Our backyard is overflowing with the flowers so we don’t have to venture very far in search of them. I never forage in places where the plants could possibly be sprayed with chemicals, especially when I’m giving foraged food to my kids.




Dandelion Flower Ice Tea:


  • Dandelion Flowers ( Thoroughly rinsed to avoid making lemonade with bugs)
  • Lemons
  • Coconut Sugar
  • Water


  • There are no specific quantities listed above because nature is not like a grocery store and you may not be able to find exactly a cup of flowers. Generally, I would add two cups of water for every cup of dandelion flowers you have.
  • Lemons and sugar will be to taste. We had about three cups of dandelion flowers and used 5 lemons and 1/4 cup of sugar.
  • Combine flowers and water together. Place the jar in a warm sunny spot and let sit for a few hours.
  • Add the lemons and sugar. You can strain out the flowers at this point or leave them in. Chill for a few hours or serve at room temperature depending on your preference.

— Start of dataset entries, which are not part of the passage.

(* ===== verification/ApiScheme.v ===== *)
(** * The scheme of the API server

    [apis/network/register.go], [v1alpha1/register.go], [install/install.go] and the [init] of
    [apiserver.go]: what the server tells the scheme of the API machinery about its types.  The
    scheme is a library: its state is the list of the calls that it has accepted, and the
    environment says which of the calls that can fail it refuses. *)

From S2P Require Import Prelude GoMemory ApiTypes ApiLayout ApiV1alpha1 ApiNetwork ApiConversion Registry.
Import ApiConversion.

Module ApiScheme.

Record GroupVersion := MkGV { gv_Group : string; gv_Version : string }.

#[export] Instance GroupVersion_dec : EqDecision GroupVersion.
Proof. solve_decision. Defined.

Section Scheme.
Context `{MetaV1}.

Inductive SchemeCall :=
| AddKnownTypes (gv : GroupVersion) (kinds : list GoType)
| AddToGroupVersion (gv : GroupVersion)
| AddFieldLabelConversionFunc (gv : GroupVersion) (kind : GoType) (f : string → string → option (string * string))
| AddGeneratedConversionFunc (c : Conversion)
| SetVersionPriority (gvs : list GroupVersion)
| AddUnversionedTypes (gv : GroupVersion).

Definition Scheme : Type := list SchemeCall.

(** [runtime.APIVersionInternal]. *)
Variable APIVersionInternal : string.
Variable refuses : SchemeCall → option error.

Definition accept (c : SchemeCall) : M Scheme unit := modify (.++ [c]).

(** A call that returns an error. *)
Definition attempt (c : SchemeCall) (s : Scheme) : option error * Scheme :=
  match refuses c with Some e => (Some e, s) | None => (None, s ++ [c]) end.

(** [runtime.SchemeBuilder.AddToScheme]: the functions in order, up to the first error. *)
Fixpoint AddToScheme (fs : list (M Scheme (option error))) : M Scheme (option error) :=
  match fs with
  | [] => mret None
  | f :: fs => err ← f; match err with Some e => mret (Some e) | None => AddToScheme fs end
  end.

(** [utilruntime.Must]. *)
Definition Must (err : option error) : M Scheme unit :=
  match err with Some e => panic (message e) | None => mret tt end.

(** ** The internal version *)

Definition GroupName : string := "network.example.com".

Definition internal_GroupVersion : GroupVersion := MkGV GroupName APIVersionInternal.

Definition internal_addKnownTypes : M Scheme (option error) :=
  accept (AddKnownTypes internal_GroupVersion
    [TNetworkAttachment; TNetworkAttachmentList; TSubnet; TSubnetList; TIPLock; TIPLockList]);;
  mret None.

Definition internal_SchemeBuilder : list (M Scheme (option error)) := [internal_addKnownTypes].

(** ** Version v1alpha1 *)

Definition v1alpha1_GroupVersion : GroupVersion := MkGV GroupName "v1alpha1".

Definition v1alpha1_addKnownTypes : M Scheme (option error) :=
  accept (AddKnownTypes v1alpha1_GroupVersion
    [TNetworkAttachment; TNetworkAttachmentList; TSubnet; TSubnetList; TIPLock; TIPLockList]);;
  accept (AddToGroupVersion v1alpha1_GroupVersion);;
  mret None.

Definition addFieldConversions : M Scheme (option error) := λ s,
  Ok (attempt (AddFieldLabelConversionFunc v1alpha1_GroupVersion TNetworkAttachment convertNetworkAttachmentFields) s).

(** The [init] of [register.go] comes before that of the generated conversions. *)
Definition v1alpha1_SchemeBuilder : list (M Scheme (option error)) :=
  [v1alpha1_addKnownTypes; addFieldConversions;
   λ s, Ok (RegisterConversions (λ c, attempt (AddGeneratedConversionFunc c)) s)].

(** ** Installation *)

Definition Install : M Scheme unit :=
  err ← AddToScheme internal_SchemeBuilder;
  Must err;;
  err ← AddToScheme v1alpha1_SchemeBuilder;
  Must err;;
  err ← (λ s, Ok (attempt (SetVersionPriority [v1alpha1_GroupVersion]) s));
  Must err.

Definition apiserver_init : M Scheme unit :=
  Install;;
  accept (AddToGroupVersion (MkGV "" "v1"));;
  accept (AddUnversionedTypes (MkGV "" "v1")).

(** ** What the server can do with its types *)

(** The kinds of a version. *)
Definition knows (s : Scheme) (gv : GroupVersion) (t : GoType) : Prop :=
  ∃ kinds, AddKnownTypes gv kinds ∈ s ∧ t ∈ kinds.

Context `{!MetaOps, !MetaLaws}.

Lemma register_accepts cs s :
  match register (λ c, attempt (AddGeneratedConversionFunc c)) cs s with
  | (None, s') => s' = s ++ (AddGeneratedConversionFunc <$> cs)
  | (Some e, _) => ∃ c, refuses (AddGeneratedConversionFunc c) = Some e
  end.
Proof.
  revert s. induction cs as [|c cs IH]; intros s; simpl; [by rewrite app_nil_r|].
  unfold attempt at 1. destruct (refuses (AddGeneratedConversionFunc c)) as [e|] eqn:E; [by eexists|].
  specialize (IH (s ++ [AddGeneratedConversionFunc c])). destruct (register _ cs _) as [[e|] s']; [done|].
  by rewrite IH, <- app_assoc.
Qed.

(** The scheme refuses some call. *)
Definition refused : Prop := ∃ c e, refuses c = Some e.

(** The computation panics only if a call was refused. *)
Definition or_refused {A} (m : M Scheme A) (s : Scheme) (Q : A → Scheme → Prop) : Prop :=
  match m s with Ok (a, s') => Q a s' | Panic _ => refused end.

Lemma or_bind {A B} (m : M Scheme A) (f : A → M Scheme B) s (Q : B → Scheme → Prop) :
  or_refused m s (λ a s', or_refused (f a) s' Q) → or_refused (m ≫= f) s Q.
Proof. unfold or_refused, mbind, M_bind. by destruct (m s) as [[??]|]. Qed.

Lemma or_attempt c s (Q : option error → Scheme → Prop) :
  (∀ e, refused → Q (Some e) s) → Q None (s ++ [c]) → or_refused (λ s, Ok (attempt c s)) s Q.
Proof. intros He HQ. unfold or_refused, attempt. destruct (refuses c) as [e|] eqn:E; [|done]. apply He. by exists c, e. Qed.

(** [Must(AddToScheme(fs))] for functions that fail only when a call is refused. *)
Definition adds (f : M Scheme (option error)) (calls : list SchemeCall) : Prop :=
  ∀ s, or_refused f s (λ err s', match err with Some _ => refused | None => s' = s ++ calls end).

Lemma AddToScheme_adds fs css :
  Forall2 adds fs css → adds (AddToScheme fs) (concat css).
Proof.
  induction 1 as [|f cs fs css Hf _ IH]; intros s; simpl; [by rewrite app_nil_r|].
  apply or_bind. specialize (Hf s). unfold or_refused in Hf |- *. destruct (f s) as [[[e|] s1]|]; [done| |done].
  subst s1. specialize (IH (s ++ cs)). unfold or_refused in IH. rewrite <- app_assoc in IH. exact IH.
Qed.

Lemma Must_adds {B} f calls s (k : M Scheme B) (Q : B → Scheme → Prop) :
  adds f calls → or_refused k (s ++ calls) Q → or_refused (err ← f; Must err;; k) s Q.
Proof.
  intros Hf HQ. apply or_bind. specialize (Hf s). unfold or_refused in Hf |- *.
  destruct (f s) as [[[e|] s1]|]; [done| |done]. by subst s1.
Qed.

Lemma attempt_adds c : adds (λ s, Ok (attempt c s)) [c].
Proof. intros s. by apply or_attempt. Qed.

Lemma register_adds : adds (λ s, Ok (RegisterConversions (λ c, attempt (AddGeneratedConversionFunc c)) s))
  (AddGeneratedConversionFunc <$> conversions).
Proof.
  intros s. unfold or_refused, RegisterConversions. pose proof (register_accepts conversions s) as Hr.
  destruct (register _ conversions s) as [[e|] s']; [|done]. destruct Hr as [c Hc]. by eexists _, e.
Qed.

(** The kinds of both versions. *)
Definition kinds : list GoType :=
  [TNetworkAttachment; TNetworkAttachmentList; TSubnet; TSubnetList; TIPLock; TIPLockList].

Lemma internal_known_adds : adds internal_addKnownTypes [AddKnownTypes internal_GroupVersion kinds].
Proof. by intros s. Qed.

Lemma v1alpha1_known_adds :
  adds v1alpha1_addKnownTypes [AddKnownTypes v1alpha1_GroupVersion kinds; AddToGroupVersion v1alpha1_GroupVersion].
Proof.
  intros s. change ((s ++ [AddKnownTypes v1alpha1_GroupVersion kinds]) ++ [AddToGroupVersion v1alpha1_GroupVersion] =
    s ++ [AddKnownTypes v1alpha1_GroupVersion kinds; AddToGroupVersion v1alpha1_GroupVersion]). by rewrite <- app_assoc.
Qed.

(** What the scheme has been told at the end. *)
Definition final_scheme : Scheme :=
  [AddKnownTypes internal_GroupVersion kinds; AddKnownTypes v1alpha1_GroupVersion kinds;
   AddToGroupVersion v1alpha1_GroupVersion;
   AddFieldLabelConversionFunc v1alpha1_GroupVersion TNetworkAttachment convertNetworkAttachmentFields] ++
  (AddGeneratedConversionFunc <$> conversions) ++
  [SetVersionPriority [v1alpha1_GroupVersion]; AddToGroupVersion (MkGV "" "v1"); AddUnversionedTypes (MkGV "" "v1")].

Lemma init_runs (Q : unit → Scheme → Prop) : Q tt final_scheme → or_refused apiserver_init [] Q.
Proof.
  intros HQ. unfold apiserver_init. apply or_bind. unfold Install.
  eapply Must_adds; [apply AddToScheme_adds, Forall2_cons_2; [apply internal_known_adds|apply Forall2_nil_2]|].
  eapply Must_adds; [apply AddToScheme_adds; repeat apply Forall2_cons_2;
    [apply v1alpha1_known_adds|apply attempt_adds|apply register_adds|apply Forall2_nil_2]|].
  apply or_bind, or_attempt; [by intros e Hr|]. unfold or_refused. cbn [Must accept concat app].
  rewrite app_nil_r. unfold final_scheme in HQ. revert HQ. generalize (AddGeneratedConversionFunc <$> conversions).
  intros cs HQ. unfold mbind, M_bind, accept, modify. simpl. by rewrite <- !app_assoc.
Qed.

Lemma knows_kinds gv t :
  gv = v1alpha1_GroupVersion ∨ gv = internal_GroupVersion → knows final_scheme gv t ↔ t ∈ kinds.
Proof.
  intros Hgv. unfold knows, final_scheme. split.
  - intros (ks & Hin & Ht). rewrite !elem_of_app, !elem_of_cons, elem_of_nil, list_elem_of_fmap in Hin.
    destruct Hin as [Hin|[(c & Hc & _)|Hin]]; [|done|]; naive_solver.
  - intros Ht. exists kinds. split; [|done]. apply elem_of_app. left. destruct Hgv as [->| ->]; set_solver.
Qed.

(** C33: the process dies at the first call that the scheme refuses.  Otherwise the server knows the
    same kinds in version v1alpha1 and internally, and for each kind, as for the types they are
    made of, it has a conversion there and one back: both always succeed and share all memory with what
    they convert, so that in every state of the memory the result stands for the same value,
    the type metadata of the struct apart; there and back is the identity.  Requests for attachments
    have their field labels checked. *)
Theorem scheme_converts :
  match apiserver_init [] with
  | Panic _ => ∃ c e, refuses c = Some e
  | Ok (_, s) =>
      (∀ t, knows s v1alpha1_GroupVersion t ↔ knows s internal_GroupVersion t) ∧
      (∀ t, ∃ f g, AddGeneratedConversionFunc (Inward t f) ∈ s ∧ AddGeneratedConversionFunc (Outward t g) ∈ s ∧ inverse t f g) ∧
      AddFieldLabelConversionFunc v1alpha1_GroupVersion TNetworkAttachment convertNetworkAttachmentFields ∈ s ∧
      SetVersionPriority [v1alpha1_GroupVersion] ∈ s
  end.
Proof.
  apply (init_runs (λ _ s,
    (∀ t, knows s v1alpha1_GroupVersion t ↔ knows s internal_GroupVersion t) ∧
    (∀ t, ∃ f g, AddGeneratedConversionFunc (Inward t f) ∈ s ∧ AddGeneratedConversionFunc (Outward t g) ∈ s ∧ inverse t f g) ∧
    AddFieldLabelConversionFunc v1alpha1_GroupVersion TNetworkAttachment convertNetworkAttachmentFields ∈ s ∧
    SetVersionPriority [v1alpha1_GroupVersion] ∈ s)).
  split; [intros t; rewrite !knows_kinds; auto|]. split.
  - intros t. destruct (conversions_inverse t) as (f & g & Hf & Hg & Hi). exists f, g. unfold final_scheme.
    rewrite !elem_of_app. split; [right; left; by apply list_elem_of_fmap_2|]. split; [right; left; by apply list_elem_of_fmap_2|done].
  - unfold final_scheme. rewrite !elem_of_app, !elem_of_cons. tauto.
Qed.

End Scheme.
End ApiScheme.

Toddler Friendly Parts of this Recipe:

  • Foraging for dandelion flowers
  • Rinsing leaves
  • Squeezing lemons
  • Mixing and stirring





11 thoughts on “Foraging with Toddlers: Dandelion Flower Lemonade

  1. Pamplemousse says:

    Thanks for the story! It gave me some perspective on why my kids of the things they do sometimes…. They rarely try to ruin what I create, they are on their own mission to uncover the world!! And another sweet post and photos😊

    Liked by 1 person

    • cookingwithtoddlers says:

      Before I had kids I thought little babies was the hardest part of parenting….toddlers are a whole different ballgame that nobody warned me about! My 2 year old is literally bonkers and drives me to the limits of patience every 5 minutes it seems. I frequently lose it but I know he’s not getting into all these shenanigans on purpose…as you said, just uncovering the world! Apparently I was extremely mischievous as a child so I think I’m getting paid back with my kids now..karma! At least my roasted dandelion coffee gets me through the day! 🙂


      • Pamplemousse says:

        Having children is wonderful on so many levels, and one of them is how much we get to learn from them and practice patience and love without understanding. Because trying to understand a small child at times is courting madness!! Yet we still get to love them despite the lack of understanding.

        Liked by 1 person

      • cookingwithtoddlers says:

        Beautiful words! Patience….certainly something I am working on by the minute over here. I used to think I was a very patient person…having children has made me realize how far I have to go. They are great teachers!


  2. MyKabulKitchen says:

    The weather here is far from it, your pictures simply scream Spring!!
    I can almost feel the warm weather…almost 😉
    What a sweet idea!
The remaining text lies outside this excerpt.